───── SUPPLIED INFORMATION ─────

(** Writing to the fresh node. *)
Lemma wp_write_fresh z n0 f s nil np T E t (Q : unit → kvs_rbtree → nat → Prop) :
  rep s nil np {[z := n0]} [] T →
  (∀ s', rep s' nil np {[z := f n0]} [] T → Q tt s' t) →
  wp (upd_node z f) Q E s t.
Proof.
  intros H HQ. destruct (rest_lookup _ _ _ _ _ _ z n0 H) as [Hout Hz]; [by simplify_map_eq|].
  eapply wp_upd_node; [exact Hz|]. apply HQ. eapply rep_outside in H; [|exact Hout|by eexists].
  by rewrite insert_singleton_eq in H.
Qed.

Lemma wp_free_fresh z n0 s nil np T E t (Q : unit → kvs_rbtree → nat → Prop) :
  rep s nil np {[z := n0]} [] T →
  (∀ s', rep s' nil np ∅ [] T → Q tt s' t) → wp (free_block z) Q E s t.
Proof.
  intros H HQ. destruct (rest_lookup _ _ _ _ _ _ z n0 H) as [Hout Hz]; [by simplify_map_eq|].
  eapply wp_free_outside; [exact H|done|exact Hz|]. intros s'. rewrite delete_singleton_eq. apply HQ.
Qed.

Lemma inserted_map k x Lo Hi L :
  StronglySorted str_lt (Lo ++ (k, x) :: Hi).*1 → L = Lo ++ Hi →
  (list_to_map (Lo ++ (k, x) :: Hi) : dict) = <[k := x]> (list_to_map L).
Proof.
  intros Hs ->. rewrite (list_to_map_proper _ ((k, x) :: Lo ++ Hi)); [done|by apply sorted_keys|].
  symmetry. apply Permutation_middle.
Qed.

Lemma drops_key k m m' : drops k m m' → m' !! k = None.
Proof.
  intros [->|(p & e & k2 & p2 & e2 & _ & [Hlt _] & _ & ->)]; [apply lookup_delete_eq|].
  rewrite lookup_insert_ne; [apply lookup_delete_eq|]. intros ->. by apply (irreflexivity str_lt k) in Hlt.
Qed.

(** The new node goes in; the tree does not hold its key. *)
Lemma wp_insert_fresh z k p e s nil np n T E t (Q : unit → kvs_rbtree → nat → Prop) :
  rep s nil np {[z := new_cell k (p, e)]} [] T → rb BLACK n T → sorted T → no_freed (list_to_map (inorder T)) →
  (list_to_map (inorder T) : dict) !! k = None → p ≠ PFreed →
  (∀ s', rb_wf s' → rb_abs s' = <[k := (p, e)]> (list_to_map (inorder T)) → Q tt s' t) →
  wp (rbtree_insert z) Q E s t.
Proof.
  intros H Hrb Hs Hf Hk Hp HQ. destruct (rest_lookup _ _ _ _ _ _ z _ H (lookup_singleton_eq _ _)) as [Hout Hz].
  simpl in Hout. rewrite app_nil_r in Hout.
  eapply wp_rbtree_insert; [exact H|done|done|by apply not_elem_of_list_to_map|exact Hout|exact Hz|].
  intros s' T' n' Lo Hi H' Hrb' Hs' HL Hin. rewrite delete_singleton_eq in H'.
  assert ((list_to_map (inorder T') : dict) = <[k := (p, e)]> (list_to_map (inorder T))) as Hmap.
  { rewrite Hin. unfold sorted in Hs'. rewrite Hin in Hs'. by apply inserted_map. }
  destruct (rb_wf_intro _ _ _ _ _ H' Hrb' Hs') as [Hwf Habs].
  { rewrite Hmap. intros k' p' e' [[_ [= <- _]]|[_ ?]]%lookup_insert_Some; eauto. }
  apply HQ; [done|]. by rewrite Habs, Hmap.
Qed.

─────

Write out every entry word for word.

(** Writing to the fresh node. *)
Lemma wp_write_fresh z n0 f s nil np T E t (Q : unit → kvs_rbtree → nat → Prop) :
  rep s nil np {[z := n0]} [] T →
  (∀ s', rep s' nil np {[z := f n0]} [] T → Q tt s' t) →
  wp (upd_node z f) Q E s t.
Proof.
  intros H HQ. destruct (rest_lookup _ _ _ _ _ _ z n0 H) as [Hout Hz]; [by simplify_map_eq|].
  eapply wp_upd_node; [exact Hz|]. apply HQ. eapply rep_outside in H; [|exact Hout|by eexists].
  by rewrite insert_singleton_eq in H.
Qed.

Lemma wp_free_fresh z n0 s nil np T E t (Q : unit → kvs_rbtree → nat → Prop) :
  rep s nil np {[z := n0]} [] T →
  (∀ s', rep s' nil np ∅ [] T → Q tt s' t) → wp (free_block z) Q E s t.
Proof.
  intros H HQ. destruct (rest_lookup _ _ _ _ _ _ z n0 H) as [Hout Hz]; [by simplify_map_eq|].
  eapply wp_free_outside; [exact H|done|exact Hz|]. intros s'. rewrite delete_singleton_eq. apply HQ.
Qed.

Lemma inserted_map k x Lo Hi L :
  StronglySorted str_lt (Lo ++ (k, x) :: Hi).*1 → L = Lo ++ Hi →
  (list_to_map (Lo ++ (k, x) :: Hi) : dict) = <[k := x]> (list_to_map L).
Proof.
  intros Hs ->. rewrite (list_to_map_proper _ ((k, x) :: Lo ++ Hi)); [done|by apply sorted_keys|].
  symmetry. apply Permutation_middle.
Qed.

Lemma drops_key k m m' : drops k m m' → m' !! k = None.
Proof.
  intros [->|(p & e & k2 & p2 & e2 & _ & [Hlt _] & _ & ->)]; [apply lookup_delete_eq|].
  rewrite lookup_insert_ne; [apply lookup_delete_eq|]. intros ->. by apply (irreflexivity str_lt k) in Hlt.
Qed.

(** The new node goes in; the tree does not hold its key. *)
Lemma wp_insert_fresh z k p e s nil np n T E t (Q : unit → kvs_rbtree → nat → Prop) :
  rep s nil np {[z := new_cell k (p, e)]} [] T → rb BLACK n T → sorted T → no_freed (list_to_map (inorder T)) →
  (list_to_map (inorder T) : dict) !! k = None → p ≠ PFreed →
  (∀ s', rb_wf s' → rb_abs s' = <[k := (p, e)]> (list_to_map (inorder T)) → Q tt s' t) →
  wp (rbtree_insert z) Q E s t.
Proof.
  intros H Hrb Hs Hf Hk Hp HQ. destruct (rest_lookup _ _ _ _ _ _ z _ H (lookup_singleton_eq _ _)) as [Hout Hz].
  simpl in Hout. rewrite app_nil_r in Hout.
  eapply wp_rbtree_insert; [exact H|done|done|by apply not_elem_of_list_to_map|exact Hout|exact Hz|].
  intros s' T' n' Lo Hi H' Hrb' Hs' HL Hin. rewrite delete_singleton_eq in H'.
  assert ((list_to_map (inorder T') : dict) = <[k := (p, e)]> (list_to_map (inorder T))) as Hmap.
  { rewrite Hin. unfold sorted in Hs'. rewrite Hin in Hs'. by apply inserted_map. }
  destruct (rb_wf_intro _ _ _ _ _ H' Hrb' Hs') as [Hwf Habs].
  { rewrite Hmap. intros k' p' e' [[_ [= <- _]]|[_ ?]]%lookup_insert_Some; eauto. }
  apply HQ; [done|]. by rewrite Habs, Hmap.
Qed.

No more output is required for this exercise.